BOA-MaliPlus de nouvelles de l’opération d’introduction en Bourse de BOA Mali.

Tout paraissait pourtant aller dans l’ordre normal des choses. L’Offre Publique de Vente (OPV) de 400 000 actions avait été clôturé par anticipation  à 17 heures GMT, le jour même de son lancement, soit le 17 décembre 2015. Depuis c’est le silence radio tant au niveau de la holding bancaire (qui évoque des détails techniques), ou encore du CREPMF (Conseil Régional de l’Épargne Publique et des Marchés Financiers) aux abonnés absents.
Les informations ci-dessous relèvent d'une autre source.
(* ===== verification/ReactorInv.v ===== *)
(** * [ReactorInv]: the invariants of the server's threads

    Who holds a session and which descriptor it has; the pacer slots; the sessions behind the
    shared pointers; the command queue; the order in which [run] ends; and what a tick that
    throws leaves behind.  Each is kept by every step of [Reactor]. *)

From S2P Require Import Prelude StdString RTSPRequest RTSPResponse RTPSender IMediaSource Egress.
From S2P Require Import Session SessionSpec Pacer SessionInv.
From S2P Require Queues ThreadPool Ingress.
From S2P Require Import Reactor.

(** ** Ownership *)

Section ownership.
Context {M : Type} `{IMediaSource M}.
Implicit Types (c : client M) (r : reactor M).

(** The descriptors of the live sessions. *)
Definition fds r : gmap nat Z := fd_ <$> heap r.

(** A session object is live while it is held; the map files it under its descriptor; and no
    two live sessions share a descriptor. *)
Record owned r : Prop := {
  ow_live : forall p, referenced r p -> is_Some (fds r !! p);
  ow_map : forall fd p, sessions_ r !! fd = Some p -> fds r !! p = Some fd;
  ow_fd : forall p q fd, fds r !! p = Some fd -> fds r !! q = Some fd -> p = q;
  ow_next : forall p fd, fds r !! p = Some fd -> (p < next r)%nat
}.

(** A step that makes and destroys no session and takes no new reference. *)
Record frame r r' : Prop := {
  fr_fds : fds r' = fds r;
  fr_next : next r' = next r;
  fr_map : sessions_ r' ⊆ sessions_ r;
  fr_refs : forall p, referenced r' p -> referenced r p
}.

Lemma frame_owned r r' : frame r r' -> owned r -> owned r'.
Proof.
  intros [Hf Hn Hm Hr] [Ol Om Of On]. constructor; intros *; rewrite ?Hf, ?Hn; eauto.
  intros E. apply Om. by eapply lookup_weaken.
Qed.

Lemma fds_insert r p c c' :
  heap r !! p = Some c -> fd_ c' = fd_ c -> fd_ <$> <[p := c']> (heap r) = fds r.
Proof.
  intros E Ef. rewrite fmap_insert, Ef. apply insert_id. unfold fds. by rewrite lookup_fmap, E.
Qed.

Lemma fds_alter r p (f : client M -> client M) :
  (forall c, fd_ (f c) = fd_ c) -> fd_ <$> alter f p (heap r) = fds r.
Proof.
  intros Hf. apply map_eq. intros q. unfold fds. rewrite !lookup_fmap.
  destruct (decide (p = q)) as [->|Hne];
    [rewrite lookup_alter_eq|by rewrite lookup_alter_ne].
  by destruct (heap r !! q); cbn; rewrite ?Hf.
Qed.

Lemma client_writable_spec ev c b c' :
  client_writable ev c = Some (b, c') ->
  fd_ c' = fd_ c /\ pacer_in_flight_ c' = pacer_in_flight_ c /\ recv_buf_ c' = recv_buf_ c
  /\ (session_reachable (sess c) -> session_reachable (sess c')).
Proof.
  unfold client_writable. destruct ev as [results|]; [|by intros [= <- <-]].
  destruct (onWritable results (out (sess c))) as [[[a|] w] o] eqn:E; [|done]. intros [= <- <-].
  split_and!; try done. simpl_update. intros Hr.
  pose proof (reach_onWritable (sess c) results Hr) as Hr'. by rewrite E in Hr'.
Qed.

Lemma client_readable_spec ev c b reqs c' :
  client_readable ev c = Some (b, reqs, c') ->
  fd_ c' = fd_ c /\ pacer_in_flight_ c' = pacer_in_flight_ c /\ sess c' = sess c.
Proof.
  unfold client_readable. destruct ev as [[fuel results]|]; [|by intros [= <- <- <-]].
  by destruct (Ingress.onReadable _ _ _) as [[[? ?] ?]|]; [intros [= <- <- <-]|].
Qed.

(** What an event of a client does: the map loses the session, or a session changes and its
    requests wait to be routed; the session keeps its descriptor and its slot. *)
Inductive event_effect (fd : Z) r : reactor M -> Prop :=
| eff_none : event_effect fd r r
| eff_close : event_effect fd r (closeSession fd r)
| eff_client p c c' (closed : bool) parsed :
    sessions_ r !! fd = Some p -> heap r !! p = Some c -> fd_ c' = fd_ c ->
    pacer_in_flight_ c' = pacer_in_flight_ c ->
    (session_reachable (sess c) -> session_reachable (sess c')) ->
    event_effect fd r
      (if closed then closeSession fd (r <| heap := <[p := c']> (heap r) |>)
       else r <| heap := <[p := c']> (heap r) |> <| disp := DRoute fd p parsed |>).

Lemma client_event_effect fd hangup ev_out ev_in r r' :
  client_event fd hangup ev_out ev_in r = Some r' -> event_effect fd r r'.
Proof.
  unfold client_event. destruct hangup; [intros [= <-]; by apply eff_close|].
  destruct (find_session fd r) as [p|] eqn:Ep; [|intros [= <-]; by apply eff_none].
  destruct (heap r !! p) as [c|] eqn:Ec; [|done].
  destruct (client_writable ev_out c) as [[b c1]|] eqn:Ew; [|done].
  apply client_writable_spec in Ew as (F1 & P1 & _ & S1). destruct b.
  2: { intros [= <-]. by apply (eff_client fd r p c c1 true []). }
  destruct (client_readable ev_in c1) as [[[b reqs] c2]|] eqn:Er; [|done].
  apply client_readable_spec in Er as (F2 & P2 & S2).
  destruct b; intros [= <-];
    [apply (eff_client fd r p c c2 false reqs)|apply (eff_client fd r p c c2 true [])];
    rewrite ?F2, ?P2, ?S2; auto.
Qed.

(** The tasks of the pool under its operations. *)
Lemma submit_tasks (t : nat * Z) q q' :
  ThreadPool.submit t q = (Ok tt, q') -> Permutation (tasks q') (t :: tasks q).
Proof.
  unfold ThreadPool.submit, Queues.BlockingQueue.push. cbn [Queues.BlockingQueue.is_full].
  destruct (Queues.BlockingQueue.closed_ _); [done|]. cbn. intros [= <-]. unfold tasks.
  simpl_update. cbn. rewrite <- app_assoc. symmetry. apply Permutation_middle.
Qed.

Lemma worker_pop_tasks i q q' :
  ThreadPool.worker_pop i q = Some q' -> Permutation (tasks q') (tasks q).
Proof.
  unfold ThreadPool.worker_pop, Queues.BlockingQueue.pop, Queues.BlockingQueue.dequeue,
    Queues.BlockingQueue.empty, tasks.
  destruct (ThreadPool.workers_ q !! i) as [[]|] eqn:Ei; try done.
  destruct (Queues.BlockingQueue.queue_ (ThreadPool.tasks_ q)) as [|t l] eqn:Eq; cbn.
  - destruct (Queues.BlockingQueue.closed_ _); [|done]. intros [= <-]. simpl_update. rewrite Eq.
    symmetry. by pose proof (ThreadPool.running_insert _ i _ ThreadPool.Exited Ei).
  - intros [= <-]. simpl_update. cbn. rewrite Permutation_middle. apply Permutation_app_head.
    by pose proof (ThreadPool.running_insert _ i _ (ThreadPool.Running t) Ei).
Qed.

Lemma worker_finish_tasks i t q q' :
  ThreadPool.workers_ q !! i = Some (ThreadPool.Running t) ->
  ThreadPool.worker_finish i q = Some q' -> Permutation (tasks q) (t :: tasks q').
Proof.
  unfold ThreadPool.worker_finish, tasks. intros Ei. rewrite Ei. intros [= <-]. simpl_update.
  rewrite Permutation_middle. apply Permutation_app_head.
  by pose proof (ThreadPool.running_insert _ i _ ThreadPool.Waiting Ei).
Qed.

Lemma worker_done_spec envs sent i r r' :
  worker_done envs sent i r = Some r' ->
  exists p now pool, Permutation (tasks (pacer_pool_ r)) ((p, now) :: tasks pool)
    /\ r' = r <| heap := alter (run_task envs now sent) p (heap r) |> <| pacer_pool_ := pool |>.
Proof.
  unfold worker_done.
  destruct (ThreadPool.workers_ (pacer_pool_ r) !! i) as [[|[p now]|]|] eqn:Ei; try done.
  destruct (ThreadPool.worker_finish _ _) as [pool|] eqn:Ef; [|done]. intros [= <-].
  exists p, now, pool. split; [by apply (worker_finish_tasks i)|done].
Qed.

Lemma run_task_fd envs now sent c : fd_ (run_task envs now sent c) = fd_ c.
Proof. unfold run_task. by destruct (pacerTick _ _ _ _) as [s []]. Qed.

(** Ends the goal that a reference in the state after a step was one before it. *)
Ltac solve_refs :=
  intros ?; unfold referenced; simpl_update;
  repeat match goal with E : disp _ = _ |- _ => rewrite !E; clear E
    | E : logic_thread_ _ = _ |- _ => rewrite !E; clear E
    | E : pacer_thread_ _ = _ |- _ => rewrite !E; clear E end;
  cbn [disp_refs logic_refs pacer_refs]; rewrite ?elem_of_app, ?elem_of_cons, ?elem_of_nil;
  try (intros ?; tauto).

Lemma refs_delete_session fd r p :
  (exists fd', delete fd (sessions_ r) !! fd' = Some p) -> exists fd', sessions_ r !! fd' = Some p.
Proof. intros [fd' [_ E]%lookup_delete_Some]. by exists fd'. Qed.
L’opération qui aurait dû se conclure au plus tard 90 jours après le closing, soit le 30 mars 2016,  commence à prendre la tournure d’un “feuilleton Brésilien”, selon les acteurs du marché. Ce retard inexpliqué met  les investisseurs en délicatesse avec leurs courtiers (SGI) qui ne comprennent pas non plus pourquoi cette opération qui avait été bouclée dans l’urgence en fin d’année 2015 tarde encore à se concrétiser sur la cote de la bourse.

 

Cet embarras des SGI est de taille puisque les fonds des investisseurs ayant participé à l’opération ont été transmis à l’émetteur dans la foulée depuis la deuxième quinzaine du mois de décembre 2015. Ces investisseurs sont donc, pour sacrifier au jargon boursier,  “collés” ne pouvant profiter de leur placement.

 

Rappel des procédures 

Une fois le closing effectué, la procédure impose à l’arrangeur, notamment Actibourse (groupe BOA), de faire une demande d’inscription en compte des titres émis auprès du DC/BR (Dépositaire Central Banque de Règlement) ainsi qu’une demande d’introduction en bourse de ces titres auprès de la BRVM qui a pour habitude de traiter ces requêtes avec diligence (moins de 30 jours). La BRVM analyse la demande et la transfère au CREPMF (Conseil Régional de l’Épargne Publique et des Marchés Financiers) si elle la trouve conforme.

Selon les textes du marché financier, le CREPMF a 7 jours pour se prononcer et émettre eventuellement un veto. L’absence de réaction autorise de facto l’introduction en bourse.

Au vu de ce qui se passe, tout porterait à croire que le dossier BOA Mali est soit bloqué au niveau de la BRVM, soit objet d’un veto du Conseil Régional.

En supposant que l’arrangeur a accompli les diligences qui lui incombent, tous les regards sont orientés vers les structures centrales du marché (BRVM, DC/BR et CREPMF) pour lever le suspens d’un inattendu feuilleton brésilien sur la cote abidjanaise.